Beware the dangers of a boarding school education

Beware the dangers of a boarding school education | The Express 13 June 2015

R: MY FATHER was packed off to boarding school during the war and had a hellish time of it. He felt rejected by his parents, lonely, isolated and frequently overwhelmed by panic.

The wartime school dinners were inedible, too. He lost loads of weight but the real damage was psychological. In some ways he was scarred for life.

Dad used to say that his two years’ national service were a doddle by comparison. He would have empathised with much of the testimony from former public school pupils in psychoanalyst Joy Schaverien’s new book Boarding School Syndrome.

The syndrome is characterised by unpleasant effects caused by being sent away from home (sometimes as young as seven) that persist into adulthood. Depression, anxiety, loss of self-worth, and problems maintaining relationships.

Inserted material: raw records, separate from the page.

(** The calls of the operation, while someone waits for it: before each, and before its
    result is received, the waits may time out. *)
Fixpoint attend {A} (worker : Z) (discard : A → hprog unit) (op : hprog (option (Result A unit))) (tries : nat)
  : hprog (Result A unit) :=
  wait worker (detach (late discard op)) (λ tries,
    match op with
    | HRet (Some r) => HRet r
    | HRet None | HLeave _ _ => HRet (Err tt)
    | HOpen on_failure k => HOpen on_failure (λ h, attend worker discard (k h) tries)
    | HUse h k => HUse h (λ z, attend worker discard (k z) tries)
    | HClose h k => HClose h (attend worker discard k tries)
    | HAsk k => HAsk (λ z, attend worker discard (k z) tries)
    end) tries.

(** [bounded]: [captured] is what the operation's closure owns, dropped with it when no
    thread starts; [discard] drops what a result holds. *)
Definition bounded {A} (captured : list Z) (operation : hprog (Result A unit)) (discard : A → hprog unit)
  : hprog (Result A unit) :=
  let! worker := open_or 0 in
  if worker =? 0 then then! close_all captured in HRet (Err tt)
  else scoped worker (attend worker discard (unwinds captured operation) CANCEL_TRIES).

Definition drop_option (o : option Z) : hprog unit :=
  match o with Some h => close h | None => HRet tt end.

Definition open_existing : hprog (Result (option Z) unit) :=
  bounded [] (let! r := open_raw in HRet (map_err (λ _, tt) r)) drop_option.

Definition open_waiting : hprog (Result Z unit) :=
  bounded []
    (let! r := open_raw in
     HRet (match r with Ok (Some h) => Ok h | _ => Err tt end)) close.

(** ** Checks and reads *)

Definition check_if_exists_within (kind : Kind) (protected : bool) : hprog (Result bool unit) :=
  try! o := open_existing in
  match o with
  | None => HRet (Ok false)
  | Some h =>
      scoped h (try! _ := check_shape h kind in try! _ := check_security h protected in HRet (Ok true))
  end.

Definition check (kind : Kind) (protected : bool) : hprog (Result unit unit) :=
  try! there := check_if_exists_within kind protected in
  HRet (if there : bool then Ok tt else Err tt).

Many ex-boarders share a wonderful black humour, though. I recently heard of a British soldier who was captured by the Japanese in the Second World War and set to work on the infamous bridge over the River Kwai. One day, half dead from exhaustion, starvation and beatings from the brutal guards, he bumped into another famished prisoner and they realised they’d both boarded at the same prep school, which I shall call Winterbrook.

 

“What d’you make of this lot, then?” he asked his former classmate, looking around at their jungle hell. “Hmm… could be worse,” the other man replied. “At least it’s not Winterbrook.”